(** ** Calls and stores to properties, noted in the flow *)

Lemma wp_followFlow k l P R b0 b arcs flags n (K : unit → trav → Prop) X :
  so_far F k l P R b0 b arcs → flags = FlowCall ∨ flags = FlowPropertyAssignment →
  (∀ b', so_far F k l P R b0 b' (mkArc (env_of b0) (flow (bld b)) (flow (bld b')) skip :: arcs) → K tt b') →
  wp (followFlow flags n) K X b.
Proof.
  intros S Hfl HK. unfold followFlow. wp_steps. destruct (flowing (bld b)) eqn:Hf, (Nat.eqb_spec (flow (bld b)) unreachableFlow) as [He|Hne];
    cbn [negb andb]; wp_steps.
  2: { pose proof (re_wf _ _ _ (sf_ready _ _ _ _ _ _ _ _ S)) as Hwf. set (nd := mkFlowNode _ _ _ _ _ _ _ _ _ _).
       apply wp_fl, wp_keeps; [apply keeps_alloc|]. apply wp_alloc; [apply Hwf| |].
       { destruct Hfl as [-> | ->]; (constructor; try done; [|constructor..]); intros p [= <-]; (split; [done|apply Hwf]). }
       intros x Haf Hn Hk. assert (step b (set_bld x b)) as Hst by (by constructor).
       apply wp_go; [by eapply step_wf|by eapply lookup_lt_Some|]. intros b2 Hst2 Hf2 Hn2. apply HK.
       apply (sf_step F k l P R b0 b b2 arcs [_] S (step_trans _ _ _ Hst Hst2)). intros _ [Hw _ _ _]. apply Forall_singleton, arc_passes.
       rewrite Hf2. apply (leads_edge F b2 _ _ nd); [by rewrite Hn2|by left| |done]. by destruct Hfl as [-> | ->]. }
  all: apply HK, sf_conclude; [done|]; intros _ _ _; apply arc_refl.
Qed.

(** A part, then what is noted of it. *)
Lemma rule_followed k l n flags (note : bool) P A m1 :
  flags = FlowCall ∨ flags = FlowPropertyAssignment → spec k P l l (lim m A) m1 →
  spec k P l l (lim m A) (m1 ≫= λ _, if note then followFlow flags n else mret tt).
Proof.
  intros Hfl H b X Hr Hi Hl. wp_steps. eapply (wp_last F); [by apply sf_start|exact H|]. intros b1 S1 _. wp_steps.
  rewrite padd_p0_l in S1. destruct note; wp_steps.
  - eapply wp_followFlow; [exact S1|done|]. intros b2 S2. arcs_known S2 as (HF & HA & _). by eapply (arc_post F Hzero).
  - arcs_known S1 as (HA & _). exact HA.
Qed.

(** ** Labels *)

(** A body inside a target that only breaks reach, and what it goes on to. *)
Lemma rule_labeled k label (visit : Node → TravM unit) body P A :
  (m = Full → label ≠ "") → spec k P (lab m "") (lab m "") (lim m A) (visit body) →
  spec k P (lab m "") (lab m "") (lim m (labeled label A))
    (exit ← fl (newLabel FlowBranchLabel []);
     push_jump (mkJump label exit None true) ≫= λ _, visit body ≫= λ _,
     control_ (λ c, set_jumps (tail (jumps c)) c) ≫= λ _, addHere exit ≫= λ _, goFinish exit).
Proof.
  intros Hlabel H. eapply (spec_sub F _ _ _ _ _ (labeled label (lim m A))); [|lim_tac m].
  intros b X Hr Hi Hl. wp_steps.
  eapply (wp_sf_newLabel F (sf_start F _ _ _ _ Hr Hi Hl)); [by left|constructor|]. intros exit b1 S1 T1 _ _ Hf1 G1. wp_step.
  rewrite <-(padd_p0_r P) in S1. set (t := mkJump label exit None true).
  eapply (wp_in_jump F k (lab m "") (lab m "") t p0 P p0 b b1 _
    (λ _ b', [mkArc (in_jump t (env_of b)) (flow (bld b)) (flow (bld b')) (lim m A)]) (λ _ _, True)); [exact S1|done|done|..].
  { intros b2 Hr2 Hi2 Hl2 HE Hb2. eapply (wp_last F); [by apply (sf_start F)|exact H|]. intros b3 S3 _. rewrite padd_p0_l in S3.
    rewrite HE, Hb2, Hf1 in S3. done. }
  cbv beta. intros [] b2 S2 _ G2. unfold control_. wp_steps. fold (popped b2). rewrite padd_p0_l, padd_p0_r in *.
  eapply (wp_sf_fall_last F S2); [still|]. intros b3 S3 Hfin G3.
  arcs_known S3 as (Hfall & [HA HI] & _). split; [|exact HI].
  destruct (decide (m = Full)) as [He|Hne].
  - eapply (between_labeled F Hzero); [by apply Hlabel|exact HA|by eapply passes_arc|]. intros Ha. rewrite (Hfin Ha). apply passes_refl.
  - intros tr o Hf Hn. exfalso. destruct m; [|..|done]; destruct o; cbn in Hn; tauto.
Qed.
Lemma rule_labeled_loop k label l' (visit : Node → TravM unit) body P B :
  spec k P (lab m label) l' B (visit body) → spec k P (lab m "") l' B (control_ (set_pendingLabel label) ≫= λ _, visit body).
Proof.
  intros H b X Hr Hi Hl. unfold control_. wp_steps. set (b1 := set_ctl _ b).
  assert (moves p0 b b1) as Hm by (split; [apply (core_ctl _ b b); try done; apply core_refl, Hr|by constructor]).
  eapply wp_mono; [apply (H b1 X); [by eapply ready_p0|by eapply idle_same, Hm|by destruct m; intros ? [= <-]]| |done].
  cbv beta. intros [] b2 Hp. apply (post_l F P l' B b b1); [exact Hm|done|exact Hp].
Qed.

────────────────────────────────────────

• **EXERCISE DETAILS**
Pick every line containing the word "destruct" out of the material, and copy those lines.

• **ANSWER TO THE EXERCISE**
  intros S Hfl HK. unfold followFlow. wp_steps. destruct (flowing (bld b)) eqn:Hf, (Nat.eqb_spec (flow (bld b)) unreachableFlow) as [He|Hne];
       { destruct Hfl as [-> | ->]; (constructor; try done; [|constructor..]); intros p [= <-]; (split; [done|apply Hwf]). }
       rewrite Hf2. apply (leads_edge F b2 _ _ nd); [by rewrite Hn2|by left| |done]. by destruct Hfl as [-> | ->]. }
  rewrite padd_p0_l in S1. destruct note; wp_steps.
  destruct (decide (m = Full)) as [He|Hne].
  - intros tr o Hf Hn. exfalso. destruct m; [|..|done]; destruct o; cbn in Hn; tauto.
  eapply wp_mono; [apply (H b1 X); [by eapply ready_p0|by eapply idle_same, Hm|by destruct m; intros ? [= <-]]| |done].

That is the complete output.